Course:CPSC522/Character Level Language Models using LSTM

Character Level Language Models using LSTM

This page primarily follows ^[1] and ^[2].

Principal Author: Kevin Dsouza
Collaborators:

Abstract

This page covers character level language models implemented using Long-Short-Term-Memory-Networks (LSTMs). The first half introduces a Character-Aware neural model and the second half builds on this idea to follow a hierarchical structure in building character level models.

Builds on

This page builds on Recurrent Neural Networks and Natural Language Processing.

Related Pages

Character level language models depart from Word level language models and come under the general category of Language models.

Paper 1: Character-Aware Neural Language Models

Introduction

Figure 1: The overall working of the model. (Source: ^[1])

Traditional methods in language modeling involve making an n-th order Markov assumption and estimating n-gram probabilities via counting. The count-based models are simple to train, but due to data sparsity, the probabilities of rare n-grams can be poorly estimated. Neural Language Models (NLM) address the issue of n-gram data sparsity by utilizing word embeddings ^[3]. These word embeddings derived from NLMs exhibit the property whereby semantically close words are close in the induced vector space. Even though NLMs outperform count-based n-gram language models ^[4], they are oblivious to subword information (e.g. morphemes). Embeddings of rare words can thus be poorly estimated, leading to high perplexities (Perplexity is the measure of how well a probability distribution predicts a sample) which is especially problematic in morphologically rich languages.

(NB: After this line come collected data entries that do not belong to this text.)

(** One iteration of the loop with the Smart Scheduler and less than 1 kW
    of solar power keeps such a job waiting. *)
Lemma simStep_waits (files : Files num) (config : SimulationConfig num)
    (r : ref) (s : SimState num) :
  (solarAvailableAt files config (currentHour s) <? lit 1.0) = true ->
  waits r s -> waits r (simStep files config true s).
Proof.
  intros Hs (Hlt & Hm & Hf & Hw & Hh & Hr). unfold simStep.
  pose proof (runExisting_keeps (currentHour s) r (jobs s) (currentlyRunning s)
                Hr) as (B1 & B2 & B3).
  destruct (runExisting (currentHour s) (jobs s) (currentlyRunning s))
    as [jobs1 running1]. simpl in B1, B2, B3.
  unfold scheduler_schedule.
  set (sv := solarAvailableAt files config (currentHour s)) in *.
  pose proof (schedule_skips_medium jobs1 sv (currentTemp s) (currentHour s) r Hs)
    as C0.
  rewrite B1 in C0. specialize (C0 Hm Hf). destruct C0 as [C1 C2].
  pose proof (smart_schedule_length jobs1 sv (currentTemp s) (currentHour s)) as C3.
  destruct (SmartScheduler.schedule jobs1 sv (currentTemp s) (currentHour s))
    as [newJobs jobs2]. simpl in C1, C2, C3.
  pose proof (checkDeadlines_map (currentHour s) jobs2 (slaViolations s)) as F1.
  destruct (checkDeadlines (currentHour s) jobs2 (slaViolations s))
    as [jobs3 sla]. simpl in F1. subst jobs3.
  unfold waits. cbn [jobs currentlyRunning].
  assert (Hlt2 : (r < length jobs2)%nat) by lia.
  rewrite length_map.
  rewrite (list_lookup_total_fmap _ jobs2 r Hlt2).
  destruct (deadlineMissed_fields (jobs2 !!! r) (currentHour s))
    as (D1 & D2 & D3 & D4).
  rewrite D1, D2, D3, D4, C2.
  repeat split; auto.
  apply addNew_frame; assumption.
Qed.

Lemma setupJobs_map (useSmart : bool) (apps : list (Appliance num)) :
  setupJobs useSmart apps = map jobOfAppliance apps.
Proof.
  unfold setupJobs.
  assert (G : forall l acc,
             fold_left (fun jobs app =>
                          scheduler_addJob useSmart jobs (jobOfAppliance app))
               l acc = acc ++ map jobOfAppliance l).
  { induction l as [|a l IH]; intros acc; cbn [fold_left map].
    - rewrite app_nil_r. reflexivity.
    - rewrite IH. destruct useSmart; simpl;
        unfold SmartScheduler.addJob, BaselineScheduler.addJob;
        rewrite <- app_assoc; reflexivity. }
  apply (G apps []).
Qed.

Lemma initialState_waits (apps : list (Appliance num)) (r : ref)
    (app : Appliance num) :
  apps !! r = Some app ->
  normalizePriority (app_priority app) = medium ->
  app_flexible app <> Some false ->
  waits r (initialState true apps).
Proof.
  intros Ha Hp Hf. unfold waits, initialState. cbn [jobs currentlyRunning].
  rewrite setupJobs_map.
  assert (Hlt : (r < length apps)%nat) by (eapply lookup_lt_Some; exact Ha).
  rewrite length_map.
  rewrite (list_lookup_total_correct (map jobOfAppliance apps) r
             (jobOfAppliance app))
    by (change (map jobOfAppliance apps) with (jobOfAppliance <$> apps);
        rewrite list_lookup_fmap, Ha; reflexivity).
  unfold jobOfAppliance, new_Job; simpl.
  repeat split; auto.
  destruct (app_flexible app) as [[|]|]; congruence.
Qed.

Lemma simLoop_more_fuel (files : Files num) (config : SimulationConfig num)
    (useSmart : bool) (fuel extra : nat) :
  forall s s',
    simLoop fuel files config useSmart s = Some s' ->
    simLoop (fuel + extra) files config useSmart s = Some s'.
Proof.
  induction fuel as [|fuel IH]; intros s s'.
  - destruct extra; simpl; destruct (currentHour s <? SIMULATION_END_HOUR);
      congruence.
  - simpl. destruct (currentHour s <? SIMULATION_END_HOUR); [apply IH | auto].
Qed.

Lemma iter_waits (files : Files num) (config : SimulationConfig num)
    (r : ref) (s : SimState num) (n : nat) :
  (forall k, (k < n)%nat ->
     (solarAvailableAt files config
        (currentHour (Nat.iter k (simStep files config true) s))
      <? lit 1.0) = true) ->
  waits r s -> waits r (Nat.iter n (simStep files config true) s).
Proof.
  induction n as [|n IH]; intros Hs Hw; simpl; [exact Hw|].
  apply simStep_waits.
  - apply Hs. lia.
  - apply IH; [|exact Hw]. intros k Hk. apply Hs. lia.
Qed.

Lemma wrapUp_timeline_waits (r : ref) (s : SimState num) :
  waits r s ->
  exists ev, timeline (wrapUp s) !! r = Some ev
             /\ ev_status ev = WAITING /\ ev_start ev = None.
Proof.
  intros (Hlt & _ & _ & Hw & Hh & _).
  exists (mkEvent (name (jobs s !!! r)) (startHour (jobs s !!! r))
            (duration (jobs s !!! r) / lit 60) (priority (jobs s !!! r))
            (status (jobs s !!! r))).
  simpl. split; [|auto].
  change (map ?f (jobs s)) with (f <$> jobs s).
  rewrite list_lookup_fmap.
  rewrite (list_lookup_lookup_total_lt (jobs s) r Hlt). reflexivity.
Qed.

(** C2, as the code has it.  Every job the entry point builds from an
    appliance has the deadline 18, whatever the specification says; its
    duration in minutes is 60 times the duration of the specification when
    that is given and truthy (not 0, not NaN), and 120 otherwise; and all of
    it remains to be run. *)
Theorem built_job_deadline_duration (useSmart : bool)
    (apps : list (Appliance num)) (r : ref) (app : Appliance num) :
  apps !! r = Some app ->
  exists j,
    jobs (initialState useSmart apps) !! r = Some j
    /\ deadline j = Some (lit 18)
    /\ (forall d, app_duration app = Some d -> truthy d = true ->
          duration j = d * lit 60)
    /\ (forall d, app_duration app = Some d -> truthy d = false ->
          duration j = lit 120)
    /\ (app_duration app = None -> duration j = lit 120)
    /\ remaining j = duration j.
Proof.
  intros Ha. exists (jobOfAppliance app). split.
  - unfold initialState. cbn [jobs]. rewrite setupJobs_map.
    change (map jobOfAppliance apps) with (jobOfAppliance <$> apps).
    rewrite list_lookup_fmap, Ha. reflexivity.
  - unfold jobOfAppliance, new_Job. simpl.
    repeat split.
    + intros d -> ->. reflexivity.
    + intros d -> ->. reflexivity.
    + intros ->. reflexivity.
Qed.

In this work, the authors propose a language model that leverages subword information through a character-level convolutional neural network (CNN), whose output is used as an input to a recurrent neural network language model (RNN-LM). Unlike previous works that utilize subword information via morphemes ^[5], this model does not require morphological tagging as a pre-processing step.

Long-Short-Term-Memory

Long short-term memory (LSTM) ^[6] addresses the problem of learning long-range dependencies in the Recurrent Neural Networks by adding a memory cell vector $c_{t}$ $\in$ $R^{n}$ at each time step. One step of an LSTM takes as input $x_{t}$ (input vector at time $t$ ), $h_{t-1}$ (hidden state vector at $t-1$ ), $c_{t-1}$ (memory cell vector at time $t-1$ ) and produces $h_{t}$ (hidden state vector at time $t$ ), $c_{t}$ (memory cell vector at time $t$ ) via the following intermediate calculations:

i_{t}=\sigma (W^{i}x_{t}+U^{i}h_{t-1}+b^{i})

f_{t}=\sigma (W^{f}x_{t}+U^{f}h_{t-1}+b^{f})

o_{t}=\sigma (W^{o}x_{t}+U^{o}h_{t-1}+b^{o})

g_{t}=tanh(W^{g}x_{t}+U^{g}h_{t-1}+b^{g})

c_{t}=f_{t}\odot c_{t-1}+i_{t}\odot g_{t}

h_{t}=o_{t}\odot tanh(c_{t})

Here $\sigma ()$ and $tanh()$ are the element-wise sigmoid and hyperbolic tangent functions, $\odot$ is the element-wise multiplication operator, and $i_{t}$ , $f_{t}$ , $o_{t}$ are referred to as input, forget, and output gates. At $t=1$ , $h_{0}$ and $c_{0}$ are initialized to zero vectors. Parameters of the LSTM are $W_{j},U_{j},b_{j}$ for $j\in (i,f,o,g)$ .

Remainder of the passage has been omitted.